## Assignment
From the data below, retype exactly the lines starting with the one that contains "BufTable.size T2 =? BUFFER_ROWS;" and ending with the one that contains "Ret [test_index r1 0; test_index r2 1]);", both included.

## Data records
Definition buf_table_tests : list test_case := [
  ("BufferTable Basic Operations #1",
    let T := buf_table_default in Ret [BufTable.empty T; negb (BufTable.full T); BufTable.size T =? 0; negb (test_is_used T 0)]);
  ("BufferTable Full #1",
    '(T, refs) ← request_all ROWS buf_table_default;
    '(_, r) ← request T;
    Ret ((test_is_used T <$> seq 0 ROWS) ++
         [BufTable.full T; BufTable.size T =? BUFFER_ROWS; is_error r BufferError_Full; BufTable.empty (destroy_all T refs)]));
  ("BufferTable Full #2",
    '(T, refs) ← request_all ROWS buf_table_default;
    let T1 := (ref_destroy T (default None (last refs))).1 in
    '(T2, r) ← request T1;
    Ret [BufTable.full T; BufTable.size T =? BUFFER_ROWS; negb (BufTable.full T1); negb (test_is_used T1 (ROWS - 1)); is_ok r;
         BufTable.size T2 =? BUFFER_ROWS; BufTable.full T2; test_is_used T2 (ROWS - 1)]);
  ("BufferTable Release #1",
    '(T, r) ← request buf_table_default;
    r ← unwrap r;
    let T' := (ref_assign T r None).1 in
    Ret [BufTable.size T =? 1; BufTable.empty T'; BufTable.size T' =? 0]);
  ("BufferTable Next Fit #1",
    '(T, r1) ← request buf_table_default;
    r1 ← unwrap r1;
    '(_, r2) ← request (ref_assign T r1 None).1;
    r2 ← unwrap r2;
    Ret [test_index r1 0; test_index r2 1]);
  ("BufferRef Construction #1", Ret [test_null ref_null]);
  ("BufferRef Copy Operations #1",
    '(T, r1) ← request buf_table_default;
    r1 ← unwrap r1;
    let '(T2, r2) := ref_copy T r1 in
    let '(T3, r3) := ref_assign T2 ref_null r1 in
    Ret [test_index r1 0; negb (test_null r2); BufTable.size T2 =? 1; test_index r2 0;
         negb (test_null r3); BufTable.size T3 =? 1; test_index r3 0]);
  ("BufferRef Reference Count #1",
    '(T, r1) ← request buf_table_default;
    r1 ← unwrap r1;
    let '(T2, r2) := ref_copy T r1 in
    let '(T3, _) := ref_assign T2 r2 None in
    let '(T4, _) := ref_assign T3 r1 None in
    Ret [test_ref_count T 0 =? 1; test_ref_count T2 0 =? 2; BufTable.size T2 =? 1; test_ref_count T3 0 =? 1; BufTable.size T3 =? 1;
         test_ref_count T4 0 =? 0; BufTable.size T4 =? 0]);
  ("BufferRef Buffer Access #1",
    '(T, r) ← requested [120];
    Ret [bool_decide (buffer T r !! 0%nat = Some 120)]);
  (* The first half, up to the calls of [move] and [move_from]. *)
  ("BufferRef Move Operations #1",
    '(T, r) ← request buf_table_default;
    r ← unwrap r;
    let '(T, ref1) := ref_copy T r in
    let '(ref2, ref1) := ref_move ref1 in
    let '(T', ref3, ref2') := ref_move_assign T ref_null ref2 in
    Ret [test_null ref1; negb (test_null ref2); BufTable.size T =? 1; test_null ref2'; negb (test_null ref3); BufTable.size T' =? 1])].

(** ** student_table

    [char] is signed, as on the platforms the tests run on. *)

Definition student (name : string) (age k : Z) : outcome StudentTuple.StudentTuple :=
  StudentTuple.student_make true (chars name) age k.
Definition named (t : StudentTuple.StudentTuple) (name : string) : bool :=
  match StudentTuple._test_name t with Ret n => bool_decide (n = chars name) | _ => false end.
Definition is_student (t : StudentTuple.StudentTuple) (name : string) (age k : Z) : bool :=
  named t name && (StudentTuple._test_age t =? age) && (StudentTuple.student_key t =? k).

(** The tuple in the slot a result leads to. *)
Definition tuple_at {E} `{ErrorEnum E} (t : StudentTable.StudentTable) (r : Result nat E)
    (p : StudentTuple.StudentTuple -> bool) : bool :=
  holds r (fun i => match StudentTable.search_slot t i with Some u => p u | None => false end).
Definition counts (t : StudentTable.StudentTable) (s x : Z) : bool :=
  (StudentTable._test_s_avail_cnt t =? s) && (StudentTable._test_x_avail_cnt t =? x).
Definition lock_of (t : StudentTable.StudentTable) (k : Z) (l : Z) : bool :=
  holds (StudentTable._test_get_entry t k) (fun i => StudentTable.lock_at t i =? l).

Definition inserted (u : outcome StudentTuple.StudentTuple) (t : StudentTable.StudentTable)
    : outcome (StudentTable.StudentTable * Result nat StudentTableError) :=
  u ← u; StudentTable.insert_ id t u.

(** A table with Brian. *)
Definition one_student : outcome (StudentTable.StudentTable * StudentTuple.StudentTuple) :=
  u ← student "Brian" 25 0;
  '(t, _) ← StudentTable.insert_ id StudentTable.table_default u;
  Ret (t, u).

Definition nth_student (i : nat) : outcome StudentTuple.StudentTuple :=
  student (String.append "Student" (pretty i)) (20 + Z.of_nat i) 0.

(** Filled to capacity; the last removed; a new one inserted. *)
Fixpoint insert_all (ids : list nat) (t : StudentTable.StudentTable)
    : outcome (StudentTable.StudentTable * list bool) :=
  match ids with
  | [] => Ret (t, [])
  | i :: ids' => '(t, r) ← inserted (nth_student i) t;
                '(t', bs) ← insert_all ids' t;
                Ret (t', tuple_at t r (fun u => StudentTuple.student_key u =? Z.of_nat i) :: bs)
  end.

Definition refilled : outcome (StudentTable.StudentTable * list bool) :=
  let N := Z.of_nat StudentTable.Rows in
  '(t1, bs) ← insert_all (seq 0 StudentTable.Rows) StudentTable.table_default;
  '(t2, e) ← StudentTable.remove_ t1 (N - 1);
  '(t3, r) ← inserted (nth_student StudentTable.Rows) t2;
  Ret (t3, bs ++ [StudentTable.full_ t1; StudentTable.size_ t1 =? N; bool_decide (e = StudentTableError_None);
                  negb (StudentTable.full_ t2); StudentTable.size_ t2 =? N - 1;
                  tuple_at t3 r (fun u => StudentTuple.student_key u =? N);
                  StudentTable.full_ t3; StudentTable.size_ t3 =? N]).

Definition wait_shared := StudentTable.wait_shared_ id id.
Definition wait_exclusive := StudentTable.wait_exclusive_ id id.
Lemma try_attempts_all_fail net domain ty ups fuel : forall attempt,
  (forall a u, (attempt <= a < attempt + fuel)%nat -> u ∈ ups ->
               Resolver.resolveWithUpstream (net a u) domain ty = None) ->
  try_attempts net domain ty ups fuel attempt = None.
Proof.
  induction fuel as [|fuel IH]; intros attempt Hall; simpl; [reflexivity|].
  rewrite try_upstreams_all_fail.
  - apply IH. intros a u Ha Hu. apply Hall; [lia|exact Hu].
  - apply Forall_forall. intros u Hu. apply Hall; [lia|exact Hu].
Qed.

(** X10.  When the cache has nothing to offer and every lookup of every
    attempt fails (in particular when there is no upstream, or
    [max_retries] is not positive), [Resolve] reports that all upstreams
    failed and stores nothing: resolver, cache and memory are as before. *)
Theorem Resolve_all_upstreams_failed :
  forall (r : Resolver_) (h : Heap) (net : nat -> string -> Resolver.Upstream)
         (domain recordType : string) (t1 t1' : Z) (order : list (string * cacheEntry)),
    (forall c, cache r = Some c ->
               Get c h (Resolver.cacheKey domain recordType) t1 = Some (None, c, h)) ->
    (forall a u, Z.of_nat a < maxRetries r -> u ∈ upstreams r ->
                 Resolver.resolveWithUpstream (net a u) (Resolver.TrimSuffix_dot domain)
                                              recordType = None) ->
    Resolve r h net domain recordType t1 t1' order = Some (inr ErrAllUpstreamsFailed, r, h).
Proof.
  intros r h net domain ty t1 t1' order Hmiss Hfail.
  unfold Resolve.
  rewrite try_attempts_all_fail by (intros a u Ha Hu; apply Hfail; [lia|exact Hu]).
  destruct (cache r) as [c|] eqn:Hc; [|reflexivity].
  rewrite (Hmiss c eq_refl). reflexivity.
Qed.

Lemma Resolve_all_upstreams_failed_witness :
  Resolve (mkResolver [] 3 (Some (NewCache 100 LocalCache.minute))) (mkHeap ∅ ∅)
          (fun _ _ => Server.mx_upstream) "example.com." "MX" 0 0 []
    = Some (inr ErrAllUpstreamsFailed,
            mkResolver [] 3 (Some (NewCache 100 LocalCache.minute)), mkHeap ∅ ∅).
Proof.
  apply Resolve_all_upstreams_failed.
  - intros c [= <-]. reflexivity.
  - intros a u _ Hu. inversion Hu.
Defined.

End RemoteResolve.

(** ** More of the RPC client: failover, the retry loop, probes *)

Module ClientOps.
Import Client.

(** An endpoint as the configuration lists it ([config.EndpointConfig]). *)
Record EndpointConfig := mkEndpointConfig {
  cfgURL : string;
  cfgAPIKey : string;
  cfgWeight : Z
}.

(** [NewClient], as far as the pool and the policy go: the endpoints in
    the order of the configuration, every one healthy. *)
Definition NewClient (eps : list EndpointConfig) (loadBalancing : string) : Client :=
  mkClient (map (fun ep => mkEndpoint (cfgURL ep) (cfgAPIKey ep) (cfgWeight ep) true) eps)
           loadBalancing 0.

(** [Stats]: the size of the pool and the number of healthy endpoints. *)
Definition Stats (c : Client) : nat * nat :=
  (length (endpoints c), length (List.filter Healthy (endpoints c))).

(** *** Failover *)

Lemma failover_scan_first eps : forall base idx,
  failover_scan eps base = Some idx ->
  (base <= idx)%nat /\ healthy_at eps (idx - base) = true /\
  forall j, (j < idx - base)%nat -> healthy_at eps j = false.
Proof.
  induction eps as [|ep eps IH]; intros base idx; simpl; [discriminate|].
  destruct (Healthy ep) eqn:Hep.
  - intros [= <-]. rewrite Nat.sub_diag. split; [lia|]. split.
    + unfold healthy_at. simpl. exact Hep.
    + intros j Hj. lia.
  - intros H. apply IH in H as (Hle & Hat & Hbefore).
    split; [lia|]. replace (idx - base)%nat with (S (idx - S base)) by lia.
    split; [exact Hat|].
    intros [|j] Hj; [unfold healthy_at; simpl; exact Hep|].
    apply (Hbefore j). lia.
Qed.

Lemma failover_scan_none eps : forall base,
  failover_scan eps base = None -> forall j, healthy_at eps j = false.
Proof.
  induction eps as [|ep eps IH]; intros base; simpl.
  - intros _ j. unfold healthy_at. rewrite lookup_nil. reflexivity.
  - destruct (Healthy ep) eqn:Hep; [discriminate|].
    intros H [|j]; [unfold healthy_at; simpl; exact Hep|]. apply (IH _ H j).
Qed.

Lemma failover_scan_some eps j :
  healthy_at eps j = true -> forall base, exists idx, failover_scan eps base = Some idx.
Proof.
  intros Hj base. destruct (failover_scan eps base) as [idx|] eqn:Hs; [eauto|].
  rewrite (failover_scan_none eps base Hs j) in Hj. discriminate.
Qed.

(** X11.  [selectFailover] returns the first healthy endpoint of the pool
    in configured order: the endpoint it returns is healthy and every one
    before it is not, whenever some endpoint is healthy; when none is, it
    returns the first endpoint (nothing for an empty pool).  It changes
    nothing in the client, the round-robin counter included. *)
Theorem selectFailover_first_healthy :
  forall c : Client,
    (selectFailover c).2 = c /\
    (forall j, healthy_at (endpoints c) j = true ->
       exists idx,
         (selectFailover c).1 = Some idx /\ (idx <= j)%nat /\
         healthy_at (endpoints c) idx = true /\
         forall i, (i < idx)%nat -> healthy_at (endpoints c) i = false) /\
    ((forall j, healthy_at (endpoints c) j = false) ->
       (selectFailover c).1 = if decide (endpoints c = []) then None else Some 0%nat).
Proof.
  intros c. split; [|split].
  - unfold selectFailover. destruct (failover_scan _ _); [reflexivity|].
    destruct (0 <? _); reflexivity.
  - intros j Hj. destruct (failover_scan_some _ j Hj 0%nat) as [idx Hs].
    destruct (failover_scan_first _ _ _ Hs) as (_ & Hat & Hbefore).
    rewrite Nat.sub_0_r in Hat, Hbefore.
    exists idx. unfold selectFailover. rewrite Hs. repeat split; auto.
    destruct (Nat.le_gt_cases idx j) as [?|Hlt]; [assumption|].
    rewrite (Hbefore j Hlt) in Hj. discriminate.
  - intros Hall. unfold selectFailover.
    destruct (failover_scan (endpoints c) 0) as [idx|] eqn:Hs.
    + destruct (failover_scan_first _ _ _ Hs) as (_ & Hat & _).
      rewrite Hall in Hat. discriminate.
    + destruct (endpoints c) as [|ep eps]; reflexivity.
Qed.

Lemma selectFailover_first_healthy_witness :
  (selectFailover first_down).1 = Some 1%nat.
Proof.
  destruct (proj1 (proj2 (selectFailover_first_healthy first_down)) 1%nat eq_refl)
    as (idx & Hsel & Hle & Hat & Hbefore).
  rewrite Hsel. f_equal.
  destruct idx as [|[|idx]]; [discriminate Hat|reflexivity|lia].
Defined.


(** *** The retry loop *)

(** The same endpoint, possibly less healthy. *)
Definition same_endpoint (ep ep' : Endpoint) : Prop :=
  URL ep' = URL ep /\ APIKey ep' = APIKey ep /\ Weight ep' = Weight ep /\
  (Healthy ep' = true -> Healthy ep = true).

Lemma same_endpoint_refl ep : same_endpoint ep ep.
Proof. unfold same_endpoint. auto. Qed.

Lemma same_endpoint_trans ep1 ep2 ep3 :
  same_endpoint ep1 ep2 -> same_endpoint ep2 ep3 -> same_endpoint ep1 ep3.
Proof.
  unfold same_endpoint. intros (? & ? & ? & ?) (? & ? & ? & ?).
  repeat split; try congruence. auto.
Qed.

Lemma mark_unhealthy_same c idx :
  Forall2 same_endpoint (endpoints c) (endpoints (mark_unhealthy c idx)).
Proof.
  apply Forall2_same_length_lookup. split; [symmetry; apply mark_unhealthy_length|].
  intros i ep ep' Hi. unfold mark_unhealthy.
  destruct (endpoints c !! idx) as [epx|] eqn:Hx; [|intros Hi'; simpl in *;
    assert (ep = ep') by congruence; subst; apply same_endpoint_refl].
  simpl. rewrite list_lookup_insert.
  destruct (decide (idx = i /\ (idx < length (endpoints c))%nat)) as [[-> _]|_].
  - intros [= <-]. assert (epx = ep) by congruence. subst.
    unfold same_endpoint. simpl. repeat split; auto. discriminate.
  - intros Hi'. assert (ep = ep') by congruence. subst. apply same_endpoint_refl.
Qed.

Lemma Forall2_same_endpoint_trans eps1 eps2 eps3 :
  Forall2 same_endpoint eps1 eps2 -> Forall2 same_endpoint eps2 eps3 ->
  Forall2 same_endpoint eps1 eps3.
Proof.
  intros H12. revert eps3. induction H12 as [|e1 e2 l1 l2 He _ IH]; intros eps3 H23.
  - inversion H23. constructor.
  - inversion H23 as [|? e3 ? l3 He' Hl]; subst. constructor.
    + eapply same_endpoint_trans; eassumption.
    + apply IH, Hl.
Qed.

Lemma Forall2_same_endpoint_refl eps : Forall2 same_endpoint eps eps.
Proof. induction eps; constructor; auto using same_endpoint_refl. Qed.

Lemma selectEndpoint_policy c : loadBalancing (selectEndpoint c).2 = loadBalancing c.
Proof.
  unfold selectEndpoint, selectRoundRobin, selectFailover.
  destruct (String.eqb (loadBalancing c) "round_robin"),
    (String.eqb (loadBalancing c) "failover");
    repeat match goal with
           | |- context [match ?x with _ => _ end] => destruct x
           end; reflexivity.
Qed.

Lemma mark_unhealthy_policy c idx : loadBalancing (mark_unhealthy c idx) = loadBalancing c.
Proof. unfold mark_unhealthy. destruct (endpoints c !! idx); reflexivity. Qed.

## Task output
         BufTable.size T2 =? BUFFER_ROWS; BufTable.full T2; test_is_used T2 (ROWS - 1)]);
  ("BufferTable Release #1",
    '(T, r) ← request buf_table_default;
    r ← unwrap r;
    let T' := (ref_assign T r None).1 in
    Ret [BufTable.size T =? 1; BufTable.empty T'; BufTable.size T' =? 0]);
  ("BufferTable Next Fit #1",
    '(T, r1) ← request buf_table_default;
    r1 ← unwrap r1;
    '(_, r2) ← request (ref_assign T r1 None).1;
    r2 ← unwrap r2;
    Ret [test_index r1 0; test_index r2 1]);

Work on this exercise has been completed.